Agency will implement security policies and procedures to classify Special Categories of Data
assets, clarify security responsibilities and promote awareness for employees.

Agency will manage all Personal Information Security Incidents in accordance with
appropriate incident response procedures.

Agency will encrypt, using industry-standard encryption tools, all Special Categories of Data
that Agency: (i) transmits or sends wirelessly or across public networks; (ii) stores on laptops
or portable storage media; and (iii) stores on portable devices, where technically feasible.
Agency will safeguard the security and confidentiality of all encryption keys associated with
encrypted Special Categories of Data.

(iv) Network Security. Agency will maintain network security using commercially
available equipment and industry-standard techniques, including firewalls, intrusion detection
and prevention systems, access control lists and routing protocols.

(v) Access Control.


(a) Agency will maintain appropriate access controls, including, but not limited to,
restricting access to Personal Information to the minimum number of Agency
employees, contractors, subcontractors or agents who require such access.
(b) Agency will ensure that only authorized staff can grant, modify or revoke access to
an information system that uses or houses Personal Information. Agency will
maintain proper access records, which must be presented to Company upon
Company’s request.
(c) Agency will implement user administration procedures that define user roles and
their privileges and how access is granted, changed and terminated.
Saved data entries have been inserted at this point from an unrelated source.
Lemma send_appends_message_witness :
  let out := handle (demo_env [] forwards) demo_server
               (mkRequest (Some "sid-2") (PostSend (Some " see you "))) in
  rp_response out = sendStatus 200 /\
  exists m,
    messages (st_db (rp_server out)) = messages demo_db ++ [m] /\
    sender_id m = 2 /\ text m = " see you ".
Proof.
  destruct (send_appends_message (demo_env [] forwards) demo_server
              (mkRequest (Some "sid-2") (PostSend (Some " see you ")))
              " see you " (mkSessionUser 2 "alice" false))
    as (H1 & (m & H2 & H3 & H4 & _) & _).
  - reflexivity.
  - reflexivity.
  - discriminate.
  - intros b [].
  - split; [exact H1|]. exists m. auto.
Defined.

Lemma join_snoc {R} (sel : message -> user -> R) (us : list user)
    (ms : list message) (m : message) :
  join sel (mkDb us (ms ++ [m])) =
  join sel (mkDb us ms) ++ sender_rows (sel m) (sender_id m) us.
Proof.
  unfold join. simpl. rewrite flat_map_app. simpl. rewrite app_nil_r.
  reflexivity.
Qed.

(** The list after a send: the rows of the list before it and the new one. *)
Lemma list_after_send (e1 e2 : env) (st : server) (req req2 : request)
    (t : string) (su su2 : session_user) :
  consistent st ->
  req_route req = PostSend (Some t) ->
  session_of st req = Some su ->
  t <> "" ->
  no_fault e1 ->
  req_route req2 = GetMessages ->
  session_of st req2 = Some su2 ->
  engine_ok e2 ->
  no_fault e2 ->
  exists rows u,
    rp_response (handle e2 (rp_server (handle e1 st req)) req2)
      = json 200 (JsonRows rows) /\
    In u (users (st_db st)) /\ user_id u = su_id su /\
    Permutation rows (sent_row e1 st t u :: select_messages e2 (st_db st)) /\
    StronglySorted (asc row_ts) rows.
Proof.
  intros Hst Hroute Hsess Ht Hok1 Hroute2 Hsess2 He2 Hok2.
  rewrite (post_send_resolved e1 st req t su Hroute Hsess Ht Hok1). simpl.
  rewrite (get_messages_resolved e2
             (with_messages st (messages (st_db st) ++ [sent_message e1 st su t]))
             req2 su2 Hroute2 Hsess2 Hok2).
  simpl.
  destruct Hst as [[Hids _] _ _ Hknown].
  assert (Hsu : session_known (st_db st) su).
  { unfold session_of in Hsess. destruct (cookie req) as [sid|]; [|discriminate].
    exact (Hknown sid su Hsess). }
  apply List.Exists_exists in Hsu as (u & Hu & Hid).
  exists (select_messages e2
            (mkDb (users (st_db st))
                  (messages (st_db st) ++ [sent_message e1 st su t]))), u.
  split; [reflexivity|]. split; [exact Hu|]. split; [exact Hid|]. split.
  - unfold select_messages.
    rewrite !(order_by_perm _ e2 _ He2).
    rewrite join_snoc.
    rewrite (sender_rows_one _ _ (users (st_db st)) u Hids Hu Hid).
    rewrite <- Permutation_cons_append.
    destruct st as [[us ms] ss]. reflexivity.
  - unfold select_messages, order_by. apply sort_rows_strongly_sorted; apply _.
Qed.

(** X2.  Sending, then listing.  In an installation that satisfies the
    invariant, after a send that succeeds the next [GET /messages] of any
    logged-in session returns what it would have returned before plus one
    entry for the new message, which carries the username and admin flag of
    the stored user behind the sender's session. *)
Theorem send_then_list (e1 e2 : env) (st : server) (req req2 : request)
    (t : string) (su su2 : session_user) :
  consistent st ->
  req_route req = PostSend (Some t) ->
  session_of st req = Some su ->
  t <> "" ->
  no_fault e1 ->
  req_route req2 = GetMessages ->
  session_of st req2 = Some su2 ->
  engine_ok e2 ->
  no_fault e2 ->
  let st' := rp_server (handle e1 st req) in
  exists rows u,
    rp_response (handle e2 st' req2) = json 200 (JsonRows rows) /\
    In u (users (st_db st)) /\ user_id u = su_id su /\
    Permutation rows
      (mkMsgRow (next_id (map msg_id (messages (st_db st)))) t (now e1)
                (username u) (is_admin u)
       :: select_messages e2 (st_db st)).
Proof.
  intros Hst Hroute Hsess Ht Hok1 Hroute2 Hsess2 He2 Hok2 st'. subst st'.
  destruct (list_after_send e1 e2 st req req2 t su su2)
    as (rows & u & H1 & H2 & H3 & H4 & _); try assumption.
  exists rows, u. auto.
Qed.

Lemma demo_consistent : consistent demo_server.
Proof.
  constructor.
  - apply demo_db_referential.
  - apply (bool_decide_unpack _). vm_compute. exact I.
  - apply (bool_decide_unpack _). vm_compute. exact I.
  - intros sid su H. unfold demo_server in H. simpl in H.
    apply lookup_insert_Some in H as [[_ <-]|[_ H]];
      [apply (bool_decide_unpack _); vm_compute; exact I|].
    apply lookup_insert_Some in H as [[_ <-]|[_ H]];
      [apply (bool_decide_unpack _); vm_compute; exact I|].
    rewrite lookup_empty in H. discriminate.
Qed.

Lemma send_then_list_witness :
  let e := demo_env [] forwards in
  let st' := rp_server (handle e demo_server
                          (mkRequest (Some "sid-2") (PostSend (Some "bye")))) in
  exists rows u,
    rp_response (handle e st' (mkRequest (Some "sid-1") GetMessages))
      = json 200 (JsonRows rows) /\
    In u (users demo_db) /\ user_id u = 2 /\
    Permutation rows
      (mkMsgRow 3 "bye" "2024-05-01 10:00:07" (username u) (is_admin u)
       :: select_messages e demo_db).
Proof.
  apply (send_then_list (demo_env [] forwards) (demo_env [] forwards)
           demo_server (mkRequest (Some "sid-2") (PostSend (Some "bye")))
           (mkRequest (Some "sid-1") GetMessages) "bye"
           (mkSessionUser 2 "alice" false) (mkSessionUser 1 "root" true)).
  - apply demo_consistent.
  - reflexivity.
  - reflexivity.
  - discriminate.
  - intros b [].
  - reflexivity.
  - reflexivity.
  - intros A l. reflexivity.
  - intros b [].
Defined.

(** In a list sorted on its key, a row whose key is strictly above the key
    of every other row is the last one. *)
Lemma sorted_last_strict {A} (key : A -> string) (l : list A) (x : A) :
  StronglySorted (asc key) l ->
  In x l ->
  (forall y, In y l -> y = x \/ (text_le (key y) (key x) /\ key y <> key x)) ->
  last l = Some x.
Proof.
  induction l as [|a l IH]; intros Hs Hin Hmax; [destruct Hin|].
  apply StronglySorted_inv in Hs as [Hs Ha].
  destruct l as [|b l].
  - destruct Hin as [->|[]]. reflexivity.
  - change (last (a :: b :: l)) with (last (b :: l)).
    apply IH; [exact Hs| |intros y Hy; apply Hmax; right; exact Hy].
    destruct Hin as [->|Hin]; [|exact Hin].
    assert (Hb : In b (x :: b :: l)) by (right; left; reflexivity).
    destruct (Hmax b Hb) as [->|[Hle Hne]]; [left; reflexivity|].
    exfalso. apply Hne. apply text_le_antisym; [exact Hle|].
    rewrite List.Forall_forall in Ha. apply (Ha b). left. reflexivity.
Qed.

(** X3.  With a clock that has moved on: when the timestamp of the new
    message is strictly later than that of every stored message, the list
    fetched after the send ends with the new message. *)
Theorem send_listed_last (e1 e2 : env) (st : server) (req req2 : request)
    (t : string) (su su2 : session_user) :
  consistent st ->
  req_route req = PostSend (Some t) ->
  session_of st req = Some su ->
  t <> "" ->
  no_fault e1 ->
  req_route req2 = GetMessages ->
  session_of st req2 = Some su2 ->
  engine_ok e2 ->
  no_fault e2 ->
  (forall m, In m (messages (st_db st)) ->
             text_le (ts m) (now e1) /\ ts m <> now e1) ->
  exists rows r,
    rp_response (handle e2 (rp_server (handle e1 st req)) req2)
      = json 200 (JsonRows rows) /\
    last rows = Some r /\
    row_text r = t /\ row_ts r = now e1 /\
    (exists u, In u (users (st_db st)) /\ user_id u = su_id su /\
               row_username r = username u).
Proof.
  intros Hst Hroute Hsess Ht Hok1 Hroute2 Hsess2 He2 Hok2 Hlater.
  destruct (list_after_send e1 e2 st req req2 t su su2)
    as (rows & u & H1 & H2 & H3 & H4 & H5); try assumption.
  exists rows, (sent_row e1 st t u).
  split; [exact H1|]. split; [|simpl; eauto 6].
  apply (sorted_last_strict row_ts); [exact H5| |].
  - apply (Permutation_in _ (Permutation_sym H4)). left. reflexivity.
  - intros y Hy. apply (Permutation_in _ H4) in Hy as [<-|Hy]; [left; reflexivity|].
    right. apply (select_messages_in e2 (st_db st) y He2) in Hy
      as (m & v & Hm & _ & _ & ->).
    simpl. exact (Hlater m Hm).
Qed.

Lemma send_listed_last_witness :
  let e := demo_env [] backwards in
  exists rows r,
    rp_response
      (handle e (rp_server (handle e demo_server
                              (mkRequest (Some "sid-2") (PostSend (Some "bye")))))
              (mkRequest (Some "sid-1") GetMessages))
      = json 200 (JsonRows rows) /\
    last rows = Some r /\ row_text r = "bye".
Proof.
  destruct (send_listed_last (demo_env [] backwards) (demo_env [] backwards)
              demo_server (mkRequest (Some "sid-2") (PostSend (Some "bye")))
              (mkRequest (Some "sid-1") GetMessages) "bye"
              (mkSessionUser 2 "alice" false) (mkSessionUser 1 "root" true))
    as (rows & r & H1 & H2 & H3 & _).
  - apply demo_consistent.
  - reflexivity.
  - reflexivity.
  - discriminate.
  - intros b [].
  - reflexivity.
  - reflexivity.
  - intros A l. simpl. unfold backwards. symmetry. apply Permutation_rev.
  - intros b [].
  - intros m Hm. simpl in Hm.
    destruct Hm as [<-|[<-|[]]]; split; (reflexivity || discriminate).
  - exists rows, r. auto.
Defined.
Agency will
address appropriate segregation of duties and define the logging/monitoring
requirements and mechanisms.
(d) Agency will ensure that all employees of Agency are assigned unique User-IDs.
(e) Agency will ensure that access rights are implemented adhering to the “least
privilege” approach.
(f) Agency will implement commercially reasonable physical and electronic security to
create and protect passwords.

(vi) Virus and Malware Controls. Agency will install and maintain the latest anti-virus and
malware protection software on the system and have in place scheduled malware monitoring
and system scanning to protect Personal Information from anticipated threats or hazards and
protect against unauthorized access to or use of Personal Information.

(vii) Personnel.

(a) Prior to providing access to Personal Information to Agency employees,


contractors, subcontractors or agents, Agency will require such persons to comply
with its Information Security Program.
(b) Agency will implement a security awareness program to train personnel about
their security obligations. This program includes training about data classification
obligations; physical security controls; security practices; and Security Incident
reporting.
(c) Agency will have clearly defined roles and responsibilities for the employees.
(d) Agency will require employees to strictly follow established security policies and
procedures. Agency applies disciplinary processes if employees commit a security
breach.

(viii) Business Continuity. Agency will implement appropriate back-up and disaster recovery
and business resumption plans. Agency will review both business continuity plans and risk
assessments regularly. Agency will test and update regularly business continuity plans to
ensure that they are up to date and effective.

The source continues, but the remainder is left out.